--- What the task requires ---
Please reproduce exactly the lines that begin the listing below, up to and including the line where "Run's poller and" occurs.
(Data to examine begins)
(* ===== verification/Refreshers.v ===== *)
(** * Several refreshes of one Solana source at once
    (src/walletsolana/source.go Refresh, VerifyNow, Run)

    Run's poller and any number of handshakes' VerifyNow share one Source.
    Refresh calls the node and builds the snapshot outside s.mu and takes it
    only to store, and VerifyNow takes it again to read; [cstep] runs one of
    them up to its next such point.  Whatever the interleaving, the source is
    what one loop over the refreshes in the order of their stores leaves, and
    a VerifyNow answers what a lookup on one refresh of the run does. *)

From S2P Require Import Prelude GoStrings WalletCaps Base58 GoTime Delegation Fold Base64 Solana.

(** Refresh (for [Some w] inside VerifyNow of w): in the call to the node;
    with the snapshot built, about to lock and store; after the store, about
    to lock and read (VerifyNow only); returned, with VerifyNow's answer. *)
Inductive call_pc :=
| CCalling (who : option bytes)
| CStoring (who : option bytes) (a : attempt)
| CReading (w : bytes)
| CReturned (r : option (res SolError (option WCaps))).

Record shared := mkShared { csrc : Source; calls : gmap nat call_pc }.

Inductive cevent :=
| CBegin (k : nat) (who : option bytes)
| CFetch (k : nat) (a : attempt)
| CStore (k : nat)
| CRead (k : nat).

Definition set_call (c : shared) (k : nat) (p : call_pc) : shared := mkShared (csrc c) (<[k := p]> (calls c)).

Definition cstep (c : shared) (e : cevent) : option shared :=
  match e with
  | CBegin k who =>
      match calls c !! k with None => Some (set_call c k (CCalling who)) | Some _ => None end
  | CFetch k a =>
      match calls c !! k with
      | Some (CCalling who) =>
          match fetch (sessionKey (csrc c)) (a_rpc a) (a_order1 a) (a_order2 a) (a_built a) with
          | Err e => Some (set_call c k (CReturned (match who with Some _ => Some (Err e) | None => None end)))
          | Ok _ => Some (set_call c k (CStoring who a))
          end
      | _ => None
      end
  | CStore k =>
      match calls c !! k with
      | Some (CStoring who a) =>
          match fetch (sessionKey (csrc c)) (a_rpc a) (a_order1 a) (a_order2 a) (a_built a) with
          | Ok (sn, targets) =>
              Some (mkShared (store (csrc c) sn targets (a_stored a))
                      (<[k := match who with Some w => CReading w | None => CReturned None end]> (calls c)))
          | Err _ => None
          end
      | _ => None
      end
  | CRead k =>
      match calls c !! k with
      | Some (CReading w) =>
          Some (set_call c k (CReturned (Some (Ok (match snap (csrc c) with Some sn => grants sn !! w | None => None end)))))
      | _ => None
      end
  end.

Definition crel (c : shared) (e : cevent) (c' : shared) : Prop := cstep c e = Some c'.

(** A source nobody is refreshing yet. *)
Definition alone (s : Source) : shared := mkShared s ∅.

(** The refreshes stored along a run, in the order of their stores. *)
Fixpoint stored (c : shared) (es : list cevent) : list attempt :=
  match es with
  | [] => []
  | e :: es =>
      match e with
      | CStore k => match calls c !! k with Some (CStoring _ a) => [a] | _ => [] end
      | _ => []
      end ++ match cstep c e with Some c' => stored c' es | None => [] end
  end.

Fixpoint cexec (c : shared) (es : list cevent) : option shared :=
  match es with
  | [] => Some c
  | e :: es => c' ← cstep c e; cexec c' es
  end.

(** ** Lemmas *)

Lemma cexec_app c es es' c1 : cexec c es = Some c1 -> cexec c (es ++ es') = cexec c1 es'.
Proof.
  revert c. induction es as [|e es IH]; intros c Hx; cbn [app cexec] in *; [by injection Hx as ->|].
  destruct (cstep c e) as [c2|]; [|done]. cbn [mbind option_bind] in *. by apply IH.
Qed.

Lemma steps_cexec c es c' : steps crel c es c' -> cexec c es = Some c'.
Proof.
  induction 1 as [|c es c1 e c2 _ IH Hs]; [done|]. rewrite (cexec_app _ _ _ _ IH). cbn [cexec]. by rewrite Hs.
Qed.

Lemma stored_snoc c es c1 e :
  cexec c es = Some c1 ->
  stored c (es ++ [e]) =
    stored c es ++ match e with
                   | CStore k => match calls c1 !! k with Some (CStoring _ a) => [a] | _ => [] end
                   | _ => []
                   end.
Proof.
  revert c. induction es as [|x es IH]; intros c Hx; cbn [app cexec stored] in *.
  - injection Hx as ->. destruct (cstep c1 e); by rewrite app_nil_r.
  - destruct (cstep c x) as [c2|]; [|done]. by rewrite (IH c2 Hx), app_assoc.
Qed.

(** A refresh is its fetch and its store. *)
Lemma refresh_store s a sn targets :
  fetch (sessionKey s) (a_rpc a) (a_order1 a) (a_order2 a) (a_built a) = Ok (sn, targets) ->
  refresh s a = (store s sn targets (a_stored a), None).
Proof. intros H. unfold refresh, Refresh. by rewrite H. Qed.

Lemma run_loop_key s0 l : sessionKey (fst (run_loop s0 l)) = sessionKey s0.
Proof.
  induction l as [|a l IH] using rev_ind; [done|]. rewrite run_loop_app, run_loop_one.
  by destruct (refresh_conf s0 (fst (run_loop s0 l)) a IH) as (_ & -> & _).
Qed.

(** After a loop that ends with a success, the lookup is on its snapshot. *)
Lemma loop_answer s0 l a w :
  snd (refresh s0 a) = None ->
  snd (SourceVerifyNow s0 a w) =
    Ok (match snap (fst (run_loop s0 (l ++ [a]))) with Some sn => grants sn !! w | None => None end).
Proof.
  intros Hok. rewrite run_loop_app, run_loop_one.
  destruct (refresh_conf s0 (fst (run_loop s0 l)) a (run_loop_key s0 l)) as (_ & _ & _ & H). rewrite Hok in H.
  destruct H as (sn & [_ Hst] & -> & _). unfold SourceVerifyNow. destruct (refresh s0 a) as [s' [e|]]; [done|].
  cbn [fst snd] in *. by rewrite Hst.
Qed.

(** What every interleaving keeps true: the source is the loop over the
    stores, each of them a success that some call fetched; a call waiting to
    store has fetched what it will store; a VerifyNow past its store finds
    it among the stored ones. *)
Record serialised (s0 : Source) (es : list cevent) (c : shared) : Prop := mk_serialised {
  sr_src : csrc c = fst (run_loop s0 (stored (alone s0) es));
  sr_ok : Forall (fun a => snd (refresh s0 a) = None /\ exists k, CFetch k a ∈ es) (stored (alone s0) es);
  sr_storing : forall k who a, calls c !! k = Some (CStoring who a) -> CFetch k a ∈ es;
  sr_reading : forall k w, calls c !! k = Some (CReading w) ->
    exists a, CFetch k a ∈ es /\ a ∈ stored (alone s0) es;
}.

(** A step that stores nothing and moves one call. *)
Lemma serialised_call s0 es c e k p :
  serialised s0 es c -> cexec (alone s0) es = Some c ->
  (forall j, e <> CStore j) ->
  (forall who a, p = CStoring who a -> CFetch k a ∈ es ++ [e]) -> (forall w, p <> CReading w) ->
  serialised s0 (es ++ [e]) (set_call c k p).
Proof.
  intros [H1 H2 H3 H4] Hx He Hp Hr.
  assert (stored (alone s0) (es ++ [e]) = stored (alone s0) es) as Es.
  { rewrite (stored_snoc _ _ c e Hx). destruct e; rewrite ?app_nil_r; try done. by destruct (He k0). }
  assert (forall x, x ∈ es -> x ∈ es ++ [e]) as Hin by (intros x Hx'; apply elem_of_app; by left).
  constructor; rewrite ?Es; cbn [csrc calls set_call].
  - done.
  - eapply Forall_impl; [|exact H2]. intros a (? & j & ?). split; [done|]. exists j. auto.
  - intros j who a [[<- E]|[_ Hj]]%lookup_insert_Some; [by eapply Hp|eauto].
  - intros j w [[<- E]|[_ Hj]]%lookup_insert_Some; [by destruct (Hr w)|]. destruct (H4 j w Hj) as (a & ? & ?). eauto.
Qed.

Lemma serialised_store s0 es c k who a sn targets :
  serialised s0 es c -> cexec (alone s0) es = Some c -> calls c !! k = Some (CStoring who a) ->
  fetch (sessionKey (csrc c)) (a_rpc a) (a_order1 a) (a_order2 a) (a_built a) = Ok (sn, targets) ->
  serialised s0 (es ++ [CStore k]) (mkShared (store (csrc c) sn targets (a_stored a))
    (<[k := match who with Some w => CReading w | None => CReturned None end]> (calls c))).
Proof.
  intros [H1 H2 H3 H4] Hx Hk Hf.
  assert (stored (alone s0) (es ++ [CStore k]) = stored (alone s0) es ++ [a]) as Es
    by (rewrite (stored_snoc _ _ c _ Hx); by rewrite Hk).
  assert (sessionKey (csrc c) = sessionKey s0) as Hkey by (rewrite H1; apply run_loop_key).
  assert (forall x, x ∈ es -> x ∈ es ++ [CStore k]) as Hin by (intros x Hx'; apply elem_of_app; by left).
  constructor; rewrite ?Es; cbn [csrc calls].
  - rewrite run_loop_app, run_loop_one, <- H1. by rewrite (refresh_store _ _ _ _ Hf).
  - apply Forall_app. split.
    + eapply Forall_impl; [|exact H2]. intros a' (? & j & ?). split; [done|]. exists j. auto.
    + apply Forall_singleton. split; [|exists k; eauto]. rewrite Hkey in Hf. by rewrite (refresh_store _ _ _ _ Hf).
  - intros j who' a' [[_ E]|[_ Hj]]%lookup_insert_Some; [by destruct who|eauto].
  - intros j w [[<- E]|[_ Hj]]%lookup_insert_Some.
    + exists a. split; [eauto|]. apply elem_of_app. right. left.
    + destruct (H4 j w Hj) as (a' & ? & ?). exists a'. split; [auto|]. apply elem_of_app. by left.
Qed.

Lemma serialised_run s0 es c : steps crel (alone s0) es c -> serialised s0 es c.
Proof.
  intros Hs. remember (alone s0) as c0 eqn:E0. induction Hs as [|c0 es c1 e c2 Hr IH Hs]; subst.
  - constructor; cbn; [done|constructor|done|done].
  - specialize (IH eq_refl). pose proof (steps_cexec _ _ _ Hr) as Hx. unfold crel in Hs.
    destruct e as [k who|k a|k|k]; cbn [cstep] in Hs; destruct (calls c1 !! k) as [[who'|who' a'|w|r]|] eqn:Ek; try done.
    + injection Hs as <-. by apply serialised_call.
    + destruct (fetch _ _ _ _ _) as [[sn ts]|e]; injection Hs as <-; apply serialised_call; try done.
      intros who a0 [= -> ->]. apply elem_of_app. right. left.
    + destruct (fetch _ _ _ _ _) as [[sn ts]|e] eqn:Ef; [|done]. injection Hs as <-. by eapply serialised_store.
    + injection Hs as <-. by apply serialised_call.
Qed.

(** ** The claims *)

(** Concurrent refreshes serialise by their stores.  In every interleaving of
    calls to Refresh and VerifyNow on a source, the source is what a single
    loop leaves that makes the refreshes that stored, in the order of their
    stores, each of them fetched by some call and successful; and when a
    VerifyNow of w reads, it answers what a lookup of w on the last of them
    does, which is its own refresh or one stored after it. *)
Theorem concurrent_refreshes_serialise s0 es c (Hrun : steps crel (alone s0) es c) :
  csrc c = fst (run_loop s0 (stored (alone s0) es)) /\
  Forall (fun a => snd (refresh s0 a) = None /\ exists k, CFetch k a ∈ es) (stored (alone s0) es) /\
  forall k w, calls c !! k = Some (CReading w) ->
    exists own a, CFetch k own ∈ es /\ own ∈ stored (alone s0) es /\ list.last (stored (alone s0) es) = Some a /\
      cstep c (CRead k) = Some (set_call c k (CReturned (Some (snd (SourceVerifyNow s0 a w))))).
Proof.
  destruct (serialised_run s0 es c Hrun) as [H1 H2 _ H4]. split; [done|]. split; [done|].
  intros k w Hk. destruct (H4 k w Hk) as (own & Hf & Hin). exists own.
  destruct (stored (alone s0) es) as [|x l] eqn:El using rev_ind; [by apply not_elem_of_nil in Hin|clear IHl].
  exists x. split; [done|]. split; [done|]. split; [by rewrite list.last_snoc|].
  apply Forall_app in H2 as [_ [[Hok _] _]%Forall_cons_1].
  cbn [cstep]. rewrite Hk, (loop_answer s0 l x w Hok), <- H1. done.
Qed.

(** The order of the stores is not that of the reads: of two refreshes that
    overlap, the one whose call to the node was answered first can store last,
    and the source then serves the older read. *)
Theorem older_read_can_win s0 older newer sn
  (Holder : stores s0 older sn) (Hnewer : snd (refresh s0 newer) = None) :
  exists c, cexec (alone s0)
      [CBegin 1 None; CFetch 1 older; CBegin 2 None; CFetch 2 newer; CStore 2; CStore 1] = Some c /\
    csrc c = fst (run_loop s0 [newer; older]) /\ snap (csrc c) = Some sn.
Proof.
  assert (forall a, snd (refresh s0 a) = None -> exists sn ts,
    fetch (sessionKey s0) (a_rpc a) (a_order1 a) (a_order2 a) (a_built a) = Ok (sn, ts)) as Hf.
  { intros a. unfold refresh, Refresh. destruct (fetch _ _ _ _ _) as [[sn' ts]|]; [eauto|done]. }
  destruct Holder as [Ho Hsn]. destruct (Hf older Ho) as (so & to & Eo), (Hf newer Hnewer) as (sN & tN & En).
  pose proof (refresh_store s0 older so to Eo) as Ro. rewrite Ro in Hsn. injection Hsn as ->.
  pose proof (refresh_store s0 newer sN tN En) as Rn.
  assert (refresh (store s0 sN tN (a_stored newer)) older =
    (store (store s0 sN tN (a_stored newer)) sn to (a_stored older), None)) as Rl by (by apply refresh_store).
  eexists. split.
  - repeat (cbn [cexec cstep alone calls csrc set_call mbind option_bind sessionKey store];
      first [rewrite lookup_empty | rewrite lookup_insert_eq | rewrite lookup_insert_ne by done | rewrite Eo | rewrite En]).
    reflexivity.
  - cbn [csrc]. split; [|done]. cbn [run_loop]. rewrite Rn, Rl. reflexivity.
Qed.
(Data to examine ends)
--- Reply ---
(* ===== verification/Refreshers.v ===== *)
(** * Several refreshes of one Solana source at once
    (src/walletsolana/source.go Refresh, VerifyNow, Run)

    Run's poller and any number of handshakes' VerifyNow share one Source.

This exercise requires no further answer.